Pytanie nr 94 skierowane przez: Marusya Ivanova Lyubcheva (H-0870/07)
Dotyczy: rozpowszechniania i reklamy produktów zawierających substancje odurzające
Niedawno w rozmaitych publikacjach ogłoszono wprowadzenie na rynek kilku krajów europejskich produktu pod nazwą „C-Ice szwajcarska mrożona herbatka z konopi”. Najpierw został wprowadzony na rynek w Szwajcarii, obecnie napój jest dostępny w Niemczech, Wielkiej Brytanii, Holandii, Portugalii, Hiszpanii, Rumunii oraz Bułgarii (lista nie jest wyczerpująca). Producent wyjaśnia, że na potrzeby legalności odurzające elementy rośliny zostały usunięte z herbaty, która jest opisana jako zawierająca 5 procent syropu z kwiatu konopi i niewielką (0,0015 procent) ilość THC (tetrahydrokannabinol). Dla konsumentów nie jest to jednak jasne. Istnieją duże obawy, że sprzedaż produktu jest niebezpieczna i doprowadzi do „normalizacji konopi jako obrazu w umysłach młodych ludzi”. Wręcz wydaje się, że produkt jest sprzedawany jako napój zdrowotny.
Czy Komisja uważa takie strategie marketingowe jako właściwe w czasie, kiedy spożycie alkoholu, narkotyków i tytoniu, zwłaszcza wśród młodych ludzi, staje się poważnym problemem społecznym?
Czy Komisja przewiduje szczególne środki w zakresie wywierania wpływu na praktyki reklamowe i marketingowe, mogące promować pozytywne skojarzenia produktów i substancji, znanych w innej formie lub ilości jako niezgodne z prawem lub szkodliwe?
Nazwa firmowa lub nazwa, pod jaką środek spożywczy jest sprzedawany, zawierająca słowo „konopie”, faktycznie budzi zastrzeżenia z medycznego punktu widzenia.

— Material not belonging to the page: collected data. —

(** C2, amended.  A login for an email that is in no row, and a login
    for a stored identity with a password for which [verify_password]
    returns false, raise the same exception: status 401, detail
    "Incorrect username or password" and the same header, in both
    snapshots. *)
Theorem login_failures_identical
        (pwd_context : Security.CryptContext) (cfg : Auth.Settings)
        (db : Session) (unknown wrong : LoginForm) (now now' : Z)
        (user : User.t)
        (Hunknown :
           first (fun u => String.eqb (User.email u) (username unknown))
                 (users db) = None)
        (Hstored :
           first (fun u => String.eqb (User.email u) (username wrong))
                 (users db) = Some user)
        (Hwrong :
           Security.verify_password pwd_context (form_password wrong)
                                    (User.hashed_password user) = Ok false) :
  let refused :=
    Raised (HTTPException 401 "Incorrect username or password"
                          [("WWW-Authenticate", "Bearer")]) in
  V0214.login_for_access_token pwd_context cfg unknown db now = refused
  /\ V0214.login_for_access_token pwd_context cfg wrong db now' = refused
  /\ V0215.login_for_access_token pwd_context cfg unknown db now = refused
  /\ V0215.login_for_access_token pwd_context cfg wrong db now' = refused
  /\ kind_of (HTTPException 401 "Incorrect username or password"
                            [("WWW-Authenticate", "Bearer")])
     = Unauthenticated.
Proof.
  unfold V0214.login_for_access_token, V0215.login_for_access_token, bind.
  rewrite Hunknown, Hstored, Hwrong; cbn.
  repeat split; reflexivity.
Qed.

Lemma login_failures_identical_witness :
  let unknown := {| username := "nobody@x.com"; form_password := "x" |} in
  let wrong := {| username := "a@x.com"; form_password := "password124" |} in
  V0215.login_for_access_token Sample.ctx Sample.cfg unknown Sample.db 7
  = V0215.login_for_access_token Sample.ctx Sample.cfg wrong Sample.db 9
  /\ V0214.login_for_access_token Sample.ctx Sample.cfg unknown Sample.db 7
     = V0214.login_for_access_token Sample.ctx Sample.cfg wrong Sample.db 9.
Proof.
  intros unknown wrong.
  destruct (login_failures_identical Sample.ctx Sample.cfg Sample.db
              unknown wrong 7 9 Sample.alice eq_refl eq_refl eq_refl)
    as (H1 & H2 & H3 & H4 & _).
  split; [rewrite H3, H4 | rewrite H1, H2]; reflexivity.
Defined.

Example login_accepts_right_password :
  is_ok (V0215.login_for_access_token Sample.ctx Sample.cfg
           {| username := "a@x.com"; form_password := "password123" |}
           Sample.db 7) = true.
Proof. reflexivity. Qed.

(** ** The schema's promises are kept by every write *)

Lemma NoDup_map_eq {A B : Type} (f : A -> B) (l : list A) (a b : A) :
  NoDup (map f l) -> In a l -> In b l -> f a = f b -> a = b.
Proof.
  induction l as [|x l IH]; simpl; [contradiction|].
  intros Hnd Ha Hb Hf; inversion Hnd as [|? ? Hnotin Hnd']; subst.
  destruct Ha as [<-|Ha], Hb as [<-|Hb]; auto.
  - exfalso; apply Hnotin; rewrite Hf; now apply in_map.
  - exfalso; apply Hnotin; rewrite <- Hf; now apply in_map.
Qed.

Lemma filter_keeps_keys_distinct {Row Key : Type} (key : Row -> Key)
      (keep : Row -> bool) (rows : list Row)
      (Hdistinct : NoDup (map key rows)) :
  NoDup (map key (filter keep rows)).
Proof.
  induction rows as [|x rows IH]; simpl; [constructor|].
  inversion Hdistinct as [|? ? Hnotin Hrest]; subst.
  destruct (keep x); simpl; [constructor|]; auto.
  intros Hin; apply Hnotin.
  apply in_map_iff in Hin; destruct Hin as (y & Hy & Hin).
  apply filter_In in Hin; rewrite <- Hy; apply in_map; tauto.
Qed.

Lemma id_is_spec (i : Z) (t : Task.t) :
  id_is i t = true <-> Task.id t = Some i.
Proof.
  unfold id_is; destruct (Task.id t) as [j|]; [|split; discriminate].
  rewrite Z.eqb_eq; split; [now intros -> | now intros [= ->]].
Qed.

Lemma consistent_empty : consistent Database.empty.
Proof. split; simpl; constructor. Qed.

Lemma NoDup_snoc {A : Type} (l : list A) (a : A) :
  NoDup l -> ~ In a l -> NoDup (l ++ [a]).
Proof.
  intros Hnd Hnotin.
  apply NoDup_Add with (a := a) (l := l); [|split; assumption].
  rewrite <- (app_nil_r l) at 1; apply Add_app.
Qed.

(** A row that [add_user] lets in shares neither id nor email with a
    stored one. *)
Lemma add_user_fresh (u : User.t) (db db' : Session) :
  add_user u db = Ok db' ->
  db' = {| users := users db ++ [u]; tasks := tasks db;
           task_seq := task_seq db |}
  /\ ~ In (User.id u) (map User.id (users db))
  /\ ~ In (User.email u) (map User.email (users db)).
Proof.
  unfold add_user.
  destruct (existsb _ (users db)) eqn:Hex; [discriminate|].
  intros [= <-]; split; [reflexivity|].
  split; intros Hin; apply in_map_iff in Hin; destruct Hin as (v & Hv & Hin);
    (assert (Hf : existsb
               (fun v => String.eqb (User.id v) (User.id u)
                         || String.eqb (User.email v) (User.email u))
               (users db) = true);
     [apply existsb_exists; exists v; split; [exact Hin|];
      rewrite Hv, String.eqb_refl; auto using orb_true_r
     | congruence]).
Qed.

Lemma add_user_consistent (u : User.t) (db db' : Session) :
  consistent db -> add_user u db = Ok db' -> consistent db'.
Proof.
  intros [Ha Ht Hu He] Hadd.
  destruct (add_user_fresh _ _ _ Hadd) as (-> & Hid & Hmail).
  split; simpl; auto; rewrite map_app; simpl; now apply NoDup_snoc.
Qed.

Lemma add_task_ok (t : Task.t) (db db' : Session) (row : Task.t) :
  add_task t db = Ok (row, db') ->
  Task.id row = Some (task_seq db)
  /\ Task.user_id row = Task.user_id t
  /\ Task.title row = Task.title t
  /\ Task.description row = Task.description t
  /\ Task.completed row = Task.completed t
  /\ Task.created_at row = Task.created_at t
  /\ Task.updated_at row = Task.updated_at t
  /\ users db' = users db
  /\ tasks db' = (tasks db ++ [row])%list
  /\ task_seq db' = task_seq db + 1.
Proof.
  unfold add_task; destruct (existsb _ (users db)); [|discriminate].
  intros [= <- <-]; simpl; repeat split; reflexivity.
Qed.

Lemma add_task_consistent (t : Task.t) (db db' : Session) (row : Task.t) :
  consistent db -> add_task t db = Ok (row, db') -> consistent db'.
Proof.
  intros [Ha Ht Hu He] Hadd.
  destruct (add_task_ok _ _ _ _ Hadd)
    as (Hid & _ & _ & _ & _ & _ & _ & Husers & Htasks & Hseq).
  split; rewrite ?Husers, ?Htasks, ?Hseq; auto.
  - apply Forall_app; split.
    + eapply Forall_impl; [|exact Ha].
      intros r (i & Hi & Hlt); exists i; split; [exact Hi | lia].
    + constructor; [|constructor].
      exists (task_seq db); split; [exact Hid | lia].
  - rewrite map_app; simpl; apply NoDup_snoc; [exact Ht|].
    intros Hin; apply in_map_iff in Hin; destruct Hin as (r & Hr & Hin).
    rewrite Forall_forall in Ha; destruct (Ha r Hin) as (i & Hi & Hlt).
    rewrite Hid, Hi in Hr; injection Hr as ->; lia.
Qed.

Lemma merge_task_ids (t : Task.t) (db : Session) :
  map Task.id (tasks (merge_task t db)) = map Task.id (tasks db).
Proof.
  unfold merge_task; simpl; rewrite map_map; apply map_ext.
  intros r; destruct (Task.id t) as [i|] eqn:Hi; [|reflexivity].
  destruct (id_is i r) eqn:Hr; [|reflexivity].
  apply id_is_spec in Hr; congruence.
Qed.

Lemma merge_task_consistent (t : Task.t) (db : Session) :
  consistent db -> consistent (merge_task t db).
Proof.
  intros [Ha Ht Hu He]; split; auto.
  - rewrite Forall_forall in *; intros r Hin.
    assert (Hid : In (Task.id r) (map Task.id (tasks (merge_task t db))))
      by now apply in_map.
    rewrite merge_task_ids in Hid; apply in_map_iff in Hid.
    destruct Hid as (r' & Hr' & Hin'); rewrite <- Hr'; exact (Ha r' Hin').
  - rewrite merge_task_ids; exact Ht.
Qed.

Lemma delete_consistent (t : Task.t) (db : Session) :
  consistent db -> consistent (Database.delete t db).
Proof.
  intros [Ha Ht Hu He]; split; simpl; auto.
  - rewrite Forall_forall in *; intros r Hin.
    apply filter_In in Hin; apply Ha; tauto.
  - now apply filter_keeps_keys_distinct.
Qed.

Po pierwsze etykietowanie, prezentacja i reklama środków spożywczych, sprzedawanych konsumentom końcowym, jest regulowana dyrektywą 2000/13/WE w sprawie ogólnego etykietowania żywności. Zasady ogólne zabraniają wykorzystywania informacji, mogących wprowadzić w błąd konsumenta.
Po drugiej konopie zostały zaliczone do nielegalnych narkotyków we wszystkich państwach członkowskich i zostały tak samo sklasyfikowane w konwencjach ONZ. Sprzedaż produktu, który nawet rzekomo zawiera tę substancję, jest niezgodna z walką z przemytem narkotyków i ich zażywaniem w UE, co dla wszystkich państw członkowskich ma znaczenie priorytetowe i jest oparte o liczne instrumenty legislacyjne na szczeblu UE, w unijnej strategii wobec narkotyków na lata 2005-2012 oraz unijnym planie działań wobec narkotyków na lata 2005-2008.
Oprócz dotychczasowych starań w ramach programu zdrowia publicznego UE, w tym roku znaczne środki zostały przeznaczone na specjalny program zapobiegania narkomanii i informowania o narkotykach UE, którego celem było wsparcie państw członkowskich w ich wysiłkach na rzecz zwalczania narkomanii. Sprzedaż produktów, które odwołują się do atrakcyjności tych narkotyków jest więc sprzeczne z polityką antynarkotykową, realizowaną przez wszystkie państwa członkowskie. To również powód, dlaczego niektóre państwa członkowskie zabroniły wprowadzenia na własne rynki przedmiotowego środka spożywczego na gruncie art. 30 traktatu WE, który może uzasadnić zakaz na gruncie moralności publicznej oraz zdrowia publicznego.